Autre observation : « notre protection sociale s’acquiert pleinement si on est salarié ». Voilà pourquoi « quand on parle souplesse, les gens comprennent précarité ! » Alors que la question c’est « peut-on concilier souplesse et sécurité ? Tant que la plupart des droits sont liés au salariat, les gens vont s’accrocher au salariat. Demain, il faut lever la peur chez les salariés, et déconnecter les droits sociaux du statut de salarié. Ainsi le compte personnel d’activité est une révolution potentielle ».
> Le second intervenant, le sociologue Jean Viard, a aimé davantage décoiffer encore par des questionnements, avec un thème majeur : « on est entré dans une société discontinue, et on continue à vouloir la gérer en continuité » (parmi nombre d’exemples, sait-on que 55 % des enfants naissent hors mariage ? Ne serait-il pas temps que le droit de la réversion soit adapté ?), « La société évolue tellement vite, que tout le monde a peur ».
« La vie privée des gens a complétement changé dans sa structure ». Et dans un monde où il y a 3 milliards de personnes connectées à Internet, il faut savoir relativiser : l’Europe, c’est 7 % de la population mondiale, 25 % de la masse salariale, mais 50 % des droits sociaux ! La part de la vie consacrée aujourd’hui en France au Travail c’est 12 % de la vie ; c’était 40 % en 1995 et 75 % sous Napoléon ! Ce qui veut dire que 88 % du temps des électeurs n’est pas consacré au travail !
« On est dans une société « collaborative » où l’usage prime sur la propriété ». « Ceux qui sont élevés hors du cœur de nos métropoles ne s’en sortiront pas ! ».
Le monde, la vie ont changé. « Il faut concevoir un nouveau modèle de protection sociale » (adapté à ces changements), et « si ce n’est pas la gauche qui le dit, qui va le faire ? ».
Quand on lit les études d’opinion, ce qui est frappant, et quand on pousse un peu la discussion avec l’interrogé, « le discours c’est « moi ça va, mais la société s’effondre » ! « La vie des gens s’est organisée autour du bonheur privé ». Et Jean Viard de marteler deux constats :
- « on est dans un monde d’usage, pas d’objet » : la clé n’est donc pas de favoriser l’accession à un bien ou sa propriété, mais de faciliter la vie des électeurs et donc l’accès à des services ;
- « les retraités sont au cœur du fonctionnement social » (50 % des Conseillers départementaux sont des retraités !), dans les conseils municipaux, les associations, les structures de quartiers,… comment voulez-vous que ce qui se décide ou se fait tienne donc suffisamment compte des besoins de la vie quotidienne des actifs ?
Et il conclut : « le mythe de la gauche qui veut retourner vers le fordisme nous conduit vers le fascisme » (« l’essentiel des ouvriers blancs votent FN ! ». Qui ne voit pas les liaisons entre des militants CGT et le FN ?). « Il faut regarder la société telle qu’elle est », et non pas avec ses anciens schémas.

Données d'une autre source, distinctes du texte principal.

Lemma property_feature_names_total (spath : string) (req : gset string)
    (names : list string) :
  ∃ fns, property_feature_names spath (Some req) names = Ok fns.
Proof.
  induction names as [|name names [fns IH]]; simpl; [by eexists|].
  rewrite IH. simpl. destruct (decide _); by eexists.
Qed.

Lemma _fit_self_step_total (spath : string) (n_total : Z)
    (vectorizers_ : list (JsonType * Factory)) (ign : list string)
    (t : JsonType) (st : Node) :
  (t = OBJECT → is_Some (required st)) →
  ∃ st', _fit_self_step spath n_total vectorizers_ ign t st = Ok st'.
Proof.
  intros Hreq. unfold _fit_self_step.
  set (st0 := if decide (1 < size (type st))%nat then _ else st).
  assert (required st0 = required st) as Hr0 by (unfold st0; by destruct (decide _), st).
  clearbody st0.
  destruct (decide (t = OBJECT)) as [Ht|].
  - destruct (Hreq Ht) as [req Hr]. rewrite Hr0, Hr.
    destruct (property_feature_names_total spath req
                (sorted (dict_keys (properties st0)))) as [fns ->].
    simpl. destruct (dict_in _ _); by eexists.
  - simpl. destruct (dict_in _ _); by eexists.
Qed.

Lemma _fit_self_total (n : Node) (p n_total : Z) (rules : list (Rule Factory))
    (ign : list string) :
  (OBJECT ∈ type n → is_Some (required n)) →
  ∃ ret n1, _fit_self n p n_total rules ign = Ok (ret, n1).
Proof.
  intros Hreq. unfold _fit_self. cbv zeta.
  match goal with
  | |- context [foldl (λ st t, st ≫= λ self, _fit_self_step ?sp ?nt ?vs ?ig t self)
                  (Ok ?s0) ?ts] =>
      destruct (foldl_result_total (_fit_self_step sp nt vs ig)
                  (λ st, type st = type n ∧ required st = required n) ts s0)
        as (st & Hst & _)
  end.
  - by destruct n.
  - intros t st Hin [Hty Hre].
    destruct (_fit_self_step_total (join_path_str (path n)) n_total
                (omap (λ json_type,
                         (json_type,.) <$> get_vectorizer re_search rules json_type
                                             (join_path_str (path n)))
                   (sorted_types (type (set_pos n p)))) ign t st) as [st' Hst'].
    { intros ->. rewrite Hre. apply Hreq. apply sorted_types_elem in Hin. by destruct n. }
    exists st'. split; [done|].
    apply _fit_self_step_frame in Hst' as (_ & _ & -> & _ & -> & _). done.
  - rewrite Hst. simpl. by eexists _, _.
Qed.

Lemma fit_properties_total (f : Z → Node → result (Z * Node))
    (props0 : list (string * Node)) (names : list string) (p : Z) (self : Node) :
  (∀ name, name ∈ names →
     ∃ c, dict_get props0 name = Some c ∧ ∀ q, ∃ r, f q c = Ok r) →
  ∃ r, fit_properties f props0 names p self = Ok r.
Proof.
  tidy. revert p self. induction names as [|name names IH]; intros p self Hkids; simpl.
  - by eexists.
  - destruct (Hkids name) as (c & Hc & Hf); [left|].
    rewrite get_property_with_get, Hc. simpl. destruct (Hf p) as [[q c'] ->]. simpl.
    apply IH. intros name' Hin. apply Hkids. by right.
Qed.

Lemma fit_items_total (f : Z → Node → result (Z * Node))
    (items0 : list Node) (indices : list nat) (p : Z) (self : Node) :
  (∀ i, i ∈ indices → ∃ c, items0 !! i = Some c ∧ ∀ q, ∃ r, f q c = Ok r) →
  ∃ r, fit_items f items0 indices p self = Ok r.
Proof.
  tidy. revert p self. induction indices as [|i indices IH]; intros p self Hkids; simpl.
  - by eexists.
  - destruct (Hkids i) as (c & Hc & Hf); [left|].
    rewrite get_item_with_lookup, Hc. simpl. destruct (Hf p) as [[q c'] ->]. simpl.
    apply IH. intros i' Hin. apply Hkids. by right.
Qed.

(** [_fit] returns on a tree in which every node that has the object type
    has its [required] set. *)
Lemma _fit_total (n_total : Z) (rules : list (Rule Factory)) (ign : list string)
    (n : Node) :
  all_nodes (λ m, OBJECT ∈ type m → is_Some (required m)) n →
  ∀ p, ∃ r, _fit n p n_total rules ign = Ok r.
Proof.
  induction n as [n IHp IHi] using Node_ind'. intros Hall p.
  apply all_nodes_inv in Hall as (Hreq & Hp & Hi).
  rewrite _fit_unfold. cbv zeta.
  destruct (_fit_self_total n p n_total rules ign Hreq) as (q0 & n1 & Hself).
  rewrite Hself. simpl.
  destruct (_fit_self_spec _ _ _ _ _ _ _ Hself) as (_ & Hprops1 & Hitems1 & _).
  edestruct (fit_properties_total
               (λ pos child, _fit child pos n_total rules ign)
               (properties n) (sorted (dict_keys (properties n1))) q0 n1)
    as [[q1 n2] Hprops].
  { intros name Hin. apply (proj1 (sorted_elem _ _)) in Hin. rewrite Hprops1 in Hin.
    apply dict_get_Some_keys in Hin as [c Hc]. exists c. split; [done|].
    rewrite Forall_forall in IHp, Hp.
    apply (IHp (name, c) (dict_get_Some_elem _ _ _ Hc)).
    apply (Hp (name, c) (dict_get_Some_elem _ _ _ Hc)). }
  rewrite Hprops. simpl.
  destruct (fit_properties_frame _ _ _ _ _ _ _ Hprops) as (_ & _ & _ & _ & _ & _ & _ & Hit2).
  edestruct (fit_items_total
               (λ pos child, _fit child pos n_total rules ign)
               (items n) (seq 0 (length (items n2))) q1 n2)
    as [[q2 n3] Hitems].
  { intros i Hin%elem_of_seq. rewrite Hit2, Hitems1 in Hin.
    destruct (lookup_lt_is_Some_2 (items n) i) as [c Hc]; [lia|]. exists c. split; [done|].
    rewrite Forall_forall in IHi, Hi.
    apply (IHi c (list_elem_of_lookup_2 _ _ _ Hc)), Hi.
    by eapply list_elem_of_lookup_2. }
  rewrite Hitems. simpl. by eexists.
Qed.

Lemma extend_outcome (self : Node) (docs : list Doc) :
  if forallb (classifiable VERSION strptime_ok) docs
  then ∃ self', extend self docs = Ok self'
  else extend self docs = Raise TypeError.
Proof.
  revert self. induction docs as [|doc docs IH]; intros self; simpl; [by eexists|].
  pose proof (_extend_outcome doc self) as Hdoc.
  destruct (classifiable VERSION strptime_ok doc); simpl.
  - destruct Hdoc as [self1 ->]. simpl. apply IH.
  - by rewrite Hdoc.
Qed.

Lemma fitted_of_same_shape (n n' : Node) : fitted_of n n' → same_shape n n'.
Proof.
  tidy. revert n'. induction n as [n IHp IHi] using Node_ind'.
  intros n' [_ _ Hty Hco Hre _ _ Hprops Hitems].
  constructor; try done.
  - unfold dict_keys. symmetry. apply list_eq_Forall2, Forall2_fmap.
    eapply Forall2_impl; [exact Hprops|]. by intros kv kv' [? _].
  - symmetry. by eapply Forall2_length.
  - apply Forall2_fmap. apply Forall2_same_length_lookup.
    split; [by eapply Forall2_length|]. intros i kv kv' Hkv Hkv'.
    destruct (Forall2_lookup_lr _ _ _ _ _ _ Hprops Hkv Hkv') as [_ Hf].
    rewrite Forall_forall in IHp. apply (IHp kv); [|done]. by eapply list_elem_of_lookup_2.
  - apply Forall2_same_length_lookup.
    split; [by eapply Forall2_length|]. intros i c c' Hc Hc'.
    pose proof (Forall2_lookup_lr _ _ _ _ _ _ Hitems Hc Hc') as Hf.
    rewrite Forall_forall in IHi. apply (IHi c); [|done]. by eapply list_elem_of_lookup_2.
Qed.

Lemma fitted_of_no_values (n n' : Node) :
  all_nodes counts_ok n → fitted_of n n' → all_nodes (λ m, values m = []) n'.
Proof.
  tidy. revert n'. induction n as [n IHp IHi] using Node_ind'.
  intros n' (Hcounts & Hp & Hi)%all_nodes_inv [_ _ _ _ _ Hva _ Hprops Hitems].
  apply all_nodes_children.
  - destruct Hcounts as (_ & _ & _ & Hvals).
    destruct (values n') as [|[t v] rest] eqn:Hv; [done|].
    destruct (Hva t) as [Hin Hnot]; [left|]. by destruct Hnot, (Hvals t Hin).
  - apply Forall_forall. intros kv' [i Hkv']%list_elem_of_lookup.
    destruct (Forall2_lookup_r _ _ _ _ _ Hprops Hkv') as (kv & Hkv & _ & Hf).
    rewrite Forall_forall in IHp, Hp.
    apply (IHp kv (list_elem_of_lookup_2 _ _ _ Hkv)); [|done].
    apply Hp. by eapply list_elem_of_lookup_2.
  - apply Forall_forall. intros c' [i Hc']%list_elem_of_lookup.
    destruct (Forall2_lookup_r _ _ _ _ _ Hitems Hc') as (c & Hc & Hf).
    rewrite Forall_forall in IHi, Hi.
    apply (IHi c (list_elem_of_lookup_2 _ _ _ Hc)); [|done].
    apply Hi. by eapply list_elem_of_lookup_2.
Qed.

(** X21: [fit] on a new vectorizer returns exactly when every value of
    every document, nested ones included, has a JSON type, whatever the
    rules and the patterns; otherwise it raises TypeError.  In tuple mode
    too: the fit step writes the path with [map(str, ...)]. *)
Theorem fit_returns (p : list Seg) (tuple_mode : bool) (docs : list Doc)
    (rules : list (Rule Factory)) (ign : list string) (root0 : Node) :
  init empty_repr p tuple_mode = Ok root0 →
  if forallb (classifiable VERSION strptime_ok) docs
  then ∃ root', fit root0 docs rules ign = Ok root'
  else fit root0 docs rules ign = Raise TypeError.
Proof.
  intros Hinit. unfold fit. pose proof (extend_outcome root0 docs) as Hext.
  destruct (forallb _ docs).
  - destruct Hext as [root Hroot]. rewrite Hroot. simpl.
    destruct (extend_new_invariants _ _ _ _ _ Hinit Hroot) as (Hall & _).
    destruct (_fit_total (sum_counts (counts root)) rules ign root) with (p := 0)
      as [[ret root'] ->].
    + revert Hall. apply all_nodes_impl. intros m (_ & (Hreq & _) & _). apply Hreq.
    + simpl. by eexists.
  - by rewrite Hext.
Qed.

Aujourd’hui « l’écart entre un jeune de banlieue et un paysan de Corrèze n’a plus rien à voir avec ce qu’il était il y a 20 ou 30 ans ».
La question, c’est « quelle offre politique ont leur fait ? » La gauche sociale-démocrate doit impérativement intégrer et savoir gérer la société collaborative, ce qu’elle n’a pas encore su faire.
Nos populations ont peur, ont des « inquiétudes sur le sens du monde ». Ces peurs, on les trouve chez les pays « anciens dominants », nations européennes anciennes colonisatrices… comme la France.